I love warm lentils, like in my Chicken and Lentil Soup and Lentils and Rice with Eggs and Bacon, but I was never really a fan of lentils in a salad (I’m a picky legume eater). But that all changed years ago when I bought a cold lentil salad at a health food store. I enjoyed everything about it – except for the high price. Lentils are so affordable to cook at home, so I knew I had to try making the salad myself. My homemade version was a fraction of the cost of the store-bought one, so save your money, and make this salad ASAP! It’s also vegan, high in fiber and protein, and only about 100 calories per serving.

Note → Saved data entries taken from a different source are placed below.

(** * Koa request-handling core: a shallow embedding and its properties

    The embedding follows [lib/application.js], [lib/request.js] and the
    context prototype (with its [onerror] recovery routine).  JavaScript
    objects that are shared by reference between the context and its two
    facades (the raw request [req], the raw response [res], the application)
    are kept in one explicit state record that every getter reads and every
    setter returns updated.

    Strings are sequences of code units in the Latin-1 range, which is what
    the HTTP parser of the runtime produces for header values. *)

From Stdlib Require Import ZArith Lia Ascii.
From stdpp Require Import base option list gmap strings pretty.

Local Open Scope Z_scope.

(** ** JavaScript values and built-ins used by the sources *)

Module Js.

(** The primitive values an error property can hold. *)
Inductive value :=
| Undefined
| Null
| Bool (b : bool)
| Num (n : Z)
| Str (s : string).

Global Instance value_eq_dec : EqDecision value.
Proof. solve_decision. Defined.

(** [ToBoolean]. *)
Definition truthy (v : value) : bool :=
  match v with
  | Undefined | Null => false
  | Bool b => b
  | Num n => negb (n =? 0)
  | Str s => negb (bool_decide (s = ""))
  end.

(** [a || b]. *)
Definition or (a b : value) : value := if truthy a then a else b.

(** [typeof v === 'number']. *)
Definition is_number (v : value) : bool :=
  match v with Num _ => true | _ => false end.

(** Truthiness of a string: only the empty string is falsy. *)
Definition str_truthy (s : string) : bool := negb (bool_decide (s = "")).

(** [a || b] where [a] is a string or [undefined] and [b] is a string. *)
Definition str_or (a : option string) (b : string) : string :=
  match a with
  | Some s => if str_truthy s then s else b
  | None => b
  end.

(** Truthiness of a property that is a string or [undefined]. *)
Definition ostr_truthy (a : option string) : bool :=
  match a with Some s => str_truthy s | None => false end.

(** The white space class [\s] on Latin-1 code units. *)
Definition is_space (c : ascii) : bool :=
  match c with
  | "009" | "010" | "011" | "012" | "013" | " " | "160" => true
  | _ => false
  end%char.

(** [String.prototype.toLowerCase] on one Latin-1 code unit. *)
Definition lower_char (c : ascii) : ascii :=
  let n := N_of_ascii c in
  if ((65 <=? n) && (n <=? 90))%N then ascii_of_N (n + 32)
  else if ((192 <=? n) && (n <=? 222) && negb (n =? 215))%N
       then ascii_of_N (n + 32)
  else c.

Fixpoint toLowerCase (s : string) : string :=
  match s with
  | EmptyString => EmptyString
  | String c s' => String (lower_char c) (toLowerCase s')
  end.

(** [Buffer.byteLength(s)]: the length of the UTF-8 encoding. *)
Fixpoint byteLength (s : string) : Z :=
  match s with
  | EmptyString => 0
  | String c s' =>
      (if (N_of_ascii c <? 128)%N then 1 else 2) + byteLength s'
  end.

(** [String(n)] for an integer. *)
Definition String_of (n : Z) : string := pretty n.

(** [s.split(sep)] for a separator of one code unit. *)
Fixpoint split_char (sep : ascii) (s : string) : list string :=
  match s with
  | EmptyString => [EmptyString]
  | String c s' =>
      if bool_decide (c = sep) then EmptyString :: split_char sep s'
      else match split_char sep s' with
           | piece :: rest => String c piece :: rest
           | [] => [String c EmptyString]
           end
  end.

(** Longest prefix matched by [\s*]. *)
Fixpoint skip_ws (s : string) : string :=
  match s with
  | EmptyString => EmptyString
  | String c s' => if is_space c then skip_ws s' else s
  end.

(** A sticky match of [/\s*,\s*/] at the head of [s]; the result is what
    follows the match.  Both stars are greedy, and backtracking the first
    one cannot help because a comma is not white space. *)
Definition match_sep (s : string) : option string :=
  match skip_ws s with
  | String ","%char r => Some (skip_ws r)
  | _ => None
  end.

(** The loop of [RegExp.prototype[@@split]] for [/\s*,\s*/]: [s] is the
    input from the scan position [q] on and [cur] is the input between
    the piece start [p] and [q].  A match is never empty, so the
    [e = p] branch of the algorithm cannot be taken. *)
Fixpoint split_loop (fuel : nat) (s cur : string) : list string :=
  match fuel with
  | O => [cur +:+ s]
  | S fuel' =>
      match s with
      | EmptyString => [cur]
      | String c s' =>
          match match_sep s with
          | Some rest => cur :: split_loop fuel' rest EmptyString
          | None => split_loop fuel' s' (cur +:+ String c EmptyString)
          end
      end
  end.

(** [s.split(/\s*,\s*/)]. *)
Definition split_comma_ws (s : string) : list string :=
  split_loop (S (String.length s)) s EmptyString.

(** [arr.slice(start)]. *)
Definition slice {A} (start : Z) (l : list A) : list A :=
  let len := Z.of_nat (length l) in
  let from := if start <? 0 then Z.max (len + start) 0 else Z.min start len in
  drop (Z.to_nat from) l.

(** [arr.reverse()]. *)
Definition reverse {A} (l : list A) : list A := rev l.

(** [s.startsWith(p)]. *)
Fixpoint startsWith (p s : string) : bool :=
  match p, s with
  | EmptyString, _ => true
  | String a p', String b s' => bool_decide (a = b) && startsWith p' s'
  | String _ _, EmptyString => false
  end.

(** [/^https?:\/\//i.test(s)].  Without the unicode flag only the two
    cases of an ASCII letter match one another, and no other Latin-1 code
    unit lowers to a letter of the pattern. *)
Definition has_http_scheme (s : string) : bool :=
  startsWith "http://" (toLowerCase s) || startsWith "https://" (toLowerCase s).

(** [arr.indexOf(x)]. *)
Fixpoint indexOf_from (i : Z) (l : list string) (x : string) : Z :=
  match l with
  | [] => -1
  | y :: l' => if bool_decide (y = x) then i else indexOf_from (i + 1) l' x
  end.

Definition indexOf (l : list string) (x : string) : Z := indexOf_from 0 l x.

(** The members of [Object.prototype] whose names are in lower case.  A
    plain object that has no property of its own under such a name yields
    the member it inherits: a function for [constructor], an object for
    [__proto__]. *)
Definition object_member (name : string) : bool :=
  bool_decide (name = "constructor") || bool_decide (name = "__proto__").

(** The string of one line feed. *)
Definition LF : string := String "010"%char EmptyString.

(** The line terminators among the Latin-1 code units. *)
Definition is_line_terminator (c : ascii) : bool :=
  match c with
  | "010" | "013" => true
  | _ => false
  end%char.

(** [s.replace(/^/gm, '  ')]: the empty match at the start of the input and
    after every line terminator, the end of the input included, is replaced
    by two spaces. *)
Fixpoint indent_after (s : string) : string :=
  match s with
  | EmptyString => EmptyString
  | String c s' =>
      String c (if is_line_terminator c then "  " +:+ indent_after s'
                else indent_after s')
  end.

Definition indent_lines (s : string) : string := "  " +:+ indent_after s.

End Js.

(** ** The objects of one request *)

(** The connection handle of the transport. *)
Record Socket := mkSocket {
  encrypted : bool;
  remoteAddress : option string;
  sock_writable : bool
}.

(** The raw inbound message ([req]); [req_headers] holds the properties of
    its own that the header object has, with string values. *)
Record IncomingMessage := mkReq {
  req_method : string;
  req_url : string;
  req_headers : gmap string string;
  httpVersionMajor : Z;
  req_socket : Socket
}.

(** What [res.end] or a pipe hands to the transport. *)
Inductive Chunk :=
| Text (s : string)
| Bytes (b : string).

(** The sources [respond] pipes into the raw response. *)
Inductive Source :=
| FromStream (name : string)
| FromBlob (name : string)
| FromReadableStream (name : string)
| FromResponse (name : string).

(** The raw outbound message ([res]): status line, staged headers (names are
    kept in lower case, as [setHeader] does), the headers-sent flag, whether
    [end] was called, the payload written so far, a piped source if any and
    the number of completion observers attached. *)
Record ServerResponse := mkRes {
  statusCode : Z;
  res_headers : gmap string string;
  headersSent : bool;
  res_finished : bool;
  res_sent : list Chunk;
  res_piped : option Source;
  res_observers : nat
}.

(** The application settings read by the facades. *)
Record Application := mkApp {
  proxy : bool;
  subdomainOffset : Z;
  proxyIpHeader : string;
  maxIpsCount : Z;
  env : string;
  silent : bool
}.

(** The options object given to the constructor; [None] is an absent key. *)
Record Options := mkOptions {
  opt_proxy : option bool;
  opt_subdomainOffset : option Z;
  opt_proxyIpHeader : option string;
  opt_maxIpsCount : option Z;
  opt_env : option string
}.

(** What [JSON.stringify] makes of a structured body. *)
Inductive JsonResult :=
| JsonText (s : string)
| JsonUndefined
| JsonThrows (message : string).

(** The declared body of a response. *)
Inductive Body :=
| BodyNull
| BodyUndefined
| BodyBuffer (bytes : string)
| BodyString (s : string)
| BodyStream (name : string)
| BodyBlob (name : string)
| BodyReadableStream (name : string)
| BodyResponse (name : string)
| BodyObject (json : JsonResult).

(** A WHATWG URL object, as far as the facade reads it. *)
Record URLRecord := mkURL {
  url_href : string;
  url_hostname : string
}.

(** The value held by [memoizedURL]: a parsed URL or [Object.create(null)]. *)
Inductive URLValue :=
| ParsedURL (u : URLRecord)
| EmptyObject.

(** An error object. *)
Record Error := mkError {
  err_message : string;
  err_status : Js.value;
  err_statusCode : Js.value;
  err_code : Js.value;
  err_expose : Js.value;
  err_headers : list (string * string);
  err_headerSent : bool
}.

(** A value handed to error recovery: [null] or [undefined], a value that is
    not an error (with its [%j] rendering), or an error object. *)
Inductive Thrown :=
| ThrownNullish
| ThrownNonError (json : string)
| ThrownError (e : Error).

(** How a call ends. *)
Inductive Completion :=
| Returned
| Threw (e : Error).

(** What a getter that can raise gives: its value, or the error raised. *)
Inductive Outcome (A : Type) :=
| Value (a : A)
| Raised (e : Error).

Arguments Value {A} a.
Arguments Raised {A} e.

(** What [get(field)] returns: a string, or the member of
    [Object.prototype] that the header object inherits under that name (a
    function or an object, hence truthy and not a string). *)
Inductive Field :=
| FieldText (s : string)
| FieldMember (name : string).

(** The context with its two facades.  The facades hold no data of their own
    besides memo slots, so one record carries the shared [app], [req] and
    [res] and the slots of all three objects. *)
Record Context := mkContext {
  ctx_app : Application;
  ctx_req : IncomingMessage;
  ctx_res : ServerResponse;
  originalUrl : string;
  ctx_respond : Js.value;
  memoizedURL : option URLValue;
  ip_slot : option string;
  body_slot : Body;
  explicitNullBody : bool
}.

(** The status table of the [statuses] package: [statuses[code]] and
    [statuses.empty[code]]. *)
Record Statuses := mkStatuses {
  status_message : Z → option string;
  status_empty : Z → bool
}.

(** Field updates. *)
Definition with_res (f : ServerResponse → ServerResponse) (c : Context) : Context :=
  mkContext (ctx_app c) (ctx_req c) (f (ctx_res c)) (originalUrl c)
            (ctx_respond c) (memoizedURL c) (ip_slot c) (body_slot c)
            (explicitNullBody c).

Definition with_req (f : IncomingMessage → IncomingMessage) (c : Context) : Context :=
  mkContext (ctx_app c) (f (ctx_req c)) (ctx_res c) (originalUrl c)
            (ctx_respond c) (memoizedURL c) (ip_slot c) (body_slot c)
            (explicitNullBody c).

Definition with_memoizedURL (v : option URLValue) (c : Context) : Context :=
  mkContext (ctx_app c) (ctx_req c) (ctx_res c) (originalUrl c)
            (ctx_respond c) v (ip_slot c) (body_slot c) (explicitNullBody c).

What is lentil salad made of?

  • Lentils: Brown lentils cook with bay leaf and fresh thyme. Green or black lentils would also work, and canned lentils are fine if you’re in a hurry. If you don’t love lentils, make it with any legume or grain, such as white beans, chickpeas, quinoa, or a mix.
  • Vegetables: This salad recipe calls for celery, bell pepper, and carrots, but feel free to use whatever you have. Cherry tomatoes, cucumber, chopped baby spinach, and celery would all work.
  • Onion: Swap red onion for shallots or scallions.
  • Herbs: Sub fresh basil, mint, or chives for parsley.
  • Dressing: Add the lemon juice, garlic, olive oil, salt, and pepper directly to the lentil mixture – no need to whisk separately. You can also substitute the lemon juice for red wine or white wine vinegar.

How to Cook Lentils for Lentil Salad

Lentils cook much quicker than dry beans. Plus, you don’t have to soak them before cooking.

  1. Combine the lentils, bay leaf, and thyme in a medium saucepan.
  2. Cover the lentils with an inch of water. Don’t add salt to the water at this point or they will take much longer to cook.
  3. Bring the lentils to a boil, reduce the heat to low, and simmer uncovered for 16 to 20 minutes until the lentils are tender but not mushy.
  4. Drain the lentils and discard the bay leaf.

Lentil Salad Meal Prep

This cold lentil salad recipe makes a lot, so you’ll get a few meals out of it. It lasts in the fridge for three days and is perfect as leftovers for lunch. If you’re looking for more meal prep salads with legumes, try my Black Bean, Avocado, Cucumber, and Tomato Salad and Fiesta Bean Salad.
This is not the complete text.